Transferring a task is challenging. You often fall into the trap of thinking that you, and only you, can do the task right: "If you want something done right, do it yourself." More often than not, you think a task done differently is done right incorrectly. Rethink that: done differently is still done. If the result approximates the result that you would have achieved done "your way," then you need to consider "done differently" done.

Trimming tasks is problematic because it seems to be a wasted effort. You tend to think: "If it ain't broke, don't fix it." Many things aren't broken, but they can be made better. Trimming gets pushed into the background because it's the least of your problems, but realize this: accumulating inefficiencies over the long run makes a huge dent in your productivity or effectiveness.

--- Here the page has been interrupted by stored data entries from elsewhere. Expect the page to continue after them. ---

(* ===== verification/PqDecode.v ===== *)
(** * lib/pq: what the values of PostgreSQL are decoded to

    How PostgreSQL sends the values of its types, in the text and in the binary format,
    and that [decode] of [encode.go] yields the value that was sent. *)

From S2P Require Import Prelude GoStrings GoUrl AmqpWire AmqpOpen AmqpTransfer AmzSign PqBuf PqEncode PqConn PqSession PqCodec PqTime PqSql.

Module PqDecode.
Import AmqpWire PqBuf PqEncode PqConn PqSession PqCodec PqValues PqTime PqSql.

(** ** Values of the server *)
Inductive pgval :=
| PInt (z : Z)
| PBool (b : bool)
| PBytea (b : string)
| PStamp (x : stamp)
| PText (s : string).

(** The output of [bytea]: two hexadecimal digits for each byte after [\x], or, with
    bytea_output = escape (and before version 9.0), backslashes doubled and bytes that
    are not printable as a backslash and three octal digits. *)
Definition nth_digit (n : Z) : ascii := default "0"%char (String.get (Z.to_nat n) "0123456789abcdef").
Definition code (c : ascii) : Z := Z.of_nat (nat_of_ascii c).
Definition hex_output (b : string) : string :=
  "\x" +:+ flat_map_str (λ c, String (nth_digit (code c / 16)) (String (nth_digit (code c mod 16)) "")) b.
Definition escape_output (b : string) : string :=
  flat_map_str (λ c,
    if decide (code c = 92)%Z then "\\"
    else if decide (32 ≤ code c ≤ 126)%Z then String c ""
    else "\" +:+ String (nth_digit (code c / 64)) (String (nth_digit (code c / 8 mod 8))
                   (String (nth_digit (code c mod 8)) ""))) b.

(** The bytes that an integer type has. *)
Definition int_size (typ : Z) : option nat :=
  if decide (typ = T_int8) then Some 8 else if decide (typ = T_int4) then Some 4
  else if decide (typ = T_int2) then Some 2 else None.

(** The types whose texts the driver passes on as they are: not those that it
    converts. *)
Definition converted : list Z :=
  [T_bytea; T_timestamptz; T_timestamp; T_date; T_time; T_timetz; T_bool; T_int8; T_int4; T_int2; T_float4; T_float8].

(** [text] is how the server sends [v] in a column of type [typ] and format [f].
    PostgreSQL prints at most six digits of a fraction of a second. *)
Definition sent_as (typ : Z) (f : format) (v : pgval) (text : string) : Prop :=
  match v with
  | PInt z => ∃ k, int_size typ = Some k ∧ in_bits (8 * Z.of_nat k) z ∧
      text = match f with formatBinary => be k z | _ => pretty z end
  | PBool b => typ = T_bool ∧ f = formatText ∧ text = (if b then "t" else "f")
  | PBytea b => typ = T_bytea ∧
      match f with
      | formatBinary => text = b
      | _ => text = hex_output b ∨ text = escape_output b
      end
  | PStamp x => (typ = T_timestamptz ∨ typ = T_timestamp) ∧ f = formatText ∧ wf_stamp x ∧
      match s_frac x with Some d => (String.length d ≤ 6)%nat | None => True end ∧ text = stamp_text x
  | PText s => typ ∉ converted ∧ f = formatText ∧ text = s
  end.

Section decode.
Context {Hlib : PqLib}.

(** The point in time that a timestamp says: its fraction in nanoseconds, its year
    counted through zero, in the zone of its offset. *)
Definition nanos (frac : option string) : Z :=
  match frac with None => 0 | Some d => (digits_val d * 10 ^ (9 - Z.of_nat (String.length d)))%Z end.
Definition moment (x : stamp) : Time :=
  time_Date (iso_year x) (s_month x) (s_day x) (s_hour x) (s_minute x) (s_second x) (nanos (s_frac x))
    (time_FixedZone (tz_offset (s_zone x))).

(** What it means to a Go program. *)
Definition go_value (ps : parameterStatus) (typ : Z) (v : pgval) : value :=
  match v with
  | PInt z => VInt z
  | PBool b => VBool b
  | PBytea b => VBytes b
  | PText s => VBytes s
  | PStamp x => VTime (localized (if decide (typ = T_timestamptz) then currentLocation ps else None)
                         (tz_offset (s_zone x)) (moment x))
  end.

(** ** Decoding *)
Lemma flat_map_str_ext (f g : ascii → string) s : (∀ c, f c = g c) → flat_map_str f s = flat_map_str g s.
Proof. intros E. induction s as [|c s IH]; [done|]. cbn [flat_map_str]. by rewrite E IH. Qed.
Lemma hex_output_encode b : hex_output b = encodeBytea 90000 b.
Proof.
  rewrite /hex_output /encodeBytea. destruct (decide (90000 ≤ 90000)%Z) as [_|[]]; [|done].
  f_equal. apply flat_map_str_ext. intros c. all_bytes c.
Qed.
Lemma escape_output_encode b : escape_output b = encodeBytea 0 b.
Proof.
  rewrite /escape_output /encodeBytea. destruct (decide (90000 ≤ 0)%Z) as [?|_]; [done|].
  apply flat_map_str_ext. intros c. all_bytes c.
Qed.

Lemma binaryDecode_int k typ z g : int_size typ = Some (S k) → in_bits (8 * Z.of_nat (S k)) z →
  binaryDecode (be (S k) z) typ g = (Ret (Ok (VInt z)), g).
Proof.
  intros Ht Hz. pose proof (be_length (S k) z) as Hl. pose proof (be_num_be (S k) 0 z) as Hn.
  rewrite Z.mul_0_l Z.add_0_l in Hn. revert Hl Hn. generalize (be (S k) z). intros s Hl Hn.
  assert ((if decide (String.length s < S k)%nat then throw index_panic
           else mret (Ok (VInt (signed (S k) (be_num 0 (split_at (S k) s).1))))) g = (Ret (Ok (VInt z)), g)) as Hr.
  { destruct (decide (String.length s < S k)%nat) as [?|_]; [lia|].
    rewrite AmqpTransfer.split_at_over; [|lia]. cbn [fst]. by rewrite Hn signed_mod. }
  rewrite /binaryDecode. rewrite /int_size in Ht.
  destruct (decide (typ = T_bytea)) as [->|_]; [done|].
  destruct (decide (typ = T_int8)) as [_|_]; [injection Ht as <-; exact Hr|].
  destruct (decide (typ = T_int4)) as [_|_]; [injection Ht as <-; exact Hr|].
  destruct (decide (typ = T_int2)) as [_|_]; [injection Ht as <-; exact Hr|done].
Qed.

(** Decides the comparisons of a known type with the types that are converted. *)
Ltac dtyp :=
  rewrite /textDecode; repeat match goal with |- context [@decide ?P ?i] =>
    first [destruct (@decide P i) as [Hp|_]; [exfalso; clear -Hp; by naive_solver|]
          |destruct (@decide P i) as [_|Hp]; [|exfalso; clear -Hp; by naive_solver]] end.

Lemma textDecode_int ps typ k z g : int_size typ = Some k → in_bits 64 z →
  textDecode ps (pretty z) typ g = (Ret (Ok (VInt z)), g).
Proof.
  intros Ht Hz. assert (typ = T_int8 ∨ typ = T_int4 ∨ typ = T_int2) as Hty.
  { rewrite /int_size in Ht. repeat case_decide; auto. done. }
  destruct Hty as [->|[->| ->]]; dtyp; by rewrite ParseInt_pretty.
Qed.
Lemma textDecode_bytea ps v b g : textDecode ps (encodeBytea v b) T_bytea g = (Ret (Ok (VBytes b)), g).
Proof. dtyp. by rewrite parseBytea_encodeBytea. Qed.
Lemma textDecode_text ps s typ g : typ ∉ converted → textDecode ps s typ g = (Ret (Ok (VBytes s)), g).
Proof.
  intros Ht. rewrite /textDecode. rewrite /converted in Ht.
  repeat (rewrite decide_False; [|set_solver]). done.
Qed.

Lemma frac_nanos_exact frac :
  match frac with Some d => (String.length d ≤ 6)%nat | None => True end → frac_nanos frac = nanos frac.
Proof.
  destruct frac as [d|]; [|done]. cbn. intros Hd. f_equal.
  destruct (String.length d) as [|[|[|[|[|[|[|n]]]]]]]; try done. lia.
Qed.

Lemma decode_sent ps typ f v text g : wf_cache g → sent_as typ f v text →
  ∃ g', decode ps text typ f g = (Ret (Ok (go_value ps typ v)), g') ∧ wf_cache g'.
Proof.
  intros Hg. destruct v as [z|b|b|x|s]; cbn [sent_as go_value].
  - intros (k & Hk & Hz & ->). exists g. split; [|done].
    assert (∃ k', k = S k' ∧ in_bits 64 z) as (k' & -> & H64).
    { rewrite /int_size in Hk. rewrite /in_bits in Hz |- *. repeat case_decide; simplify_eq; eexists; (split; [done|]); lia. }
    destruct f; cbn [decode]; [by eapply textDecode_int|by apply binaryDecode_int|by eapply textDecode_int].
  - intros (-> & -> & ->). exists g. split; [|done]. cbn [decode]. dtyp. by destruct b.
  - intros [-> Ht]. exists g. split; [|done]. destruct f; cbn [decode].
    + destruct Ht as [->| ->]; rewrite ?hex_output_encode ?escape_output_encode; apply textDecode_bytea.
    + by subst.
    + destruct Ht as [->| ->]; rewrite ?hex_output_encode ?escape_output_encode; apply textDecode_bytea.
  - intros (Ht & -> & Hx & Hf & ->). rewrite /moment -(frac_nanos_exact _ Hf) -/(stamp_time x). cbn [decode].
    destruct Ht as [->| ->]; dtyp; by apply parseTs_stamp.
  - intros (Ht & -> & ->). exists g. split; [|done]. by apply textDecode_text.
Qed.
End decode.
End PqDecode.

In his book Atomic Habits, James Clear talks about getting 1% better each day, which can have an enormous impact, but getting 1% worse is devastating:

But when we repeat 1 percent errors, day after day, by replicating poor decisions, duplicating tiny mistakes, and rationalizing little excuses, our small choices compound into toxic results. It's the accumulation of many missteps—a 1 percent decline here and there that eventually leads to a problem.

While you may not be getting 1% worse, which is arguable because staying constant in a changing world may be getting "worse", you're definitely not getting 1% better each day.

To get these "unbroken" things to the forefront, set aside time monthly or quarterly to review the process, and ask yourself, "how can this be better?" "Better" can be faster, cheaper or not at all. You can eliminate unnecessary steps or add one step that eliminates multiple steps in a process. Better yet, you could deploy Gary Keller and Jay Papsan's Focusing Question, from their book The ONE Thing to make trimming more like trashing:

What’s the ONE Thing I can do / such that by doing it / everything else will be easier or unnecessary?

What will you trash, transfer, or trim today?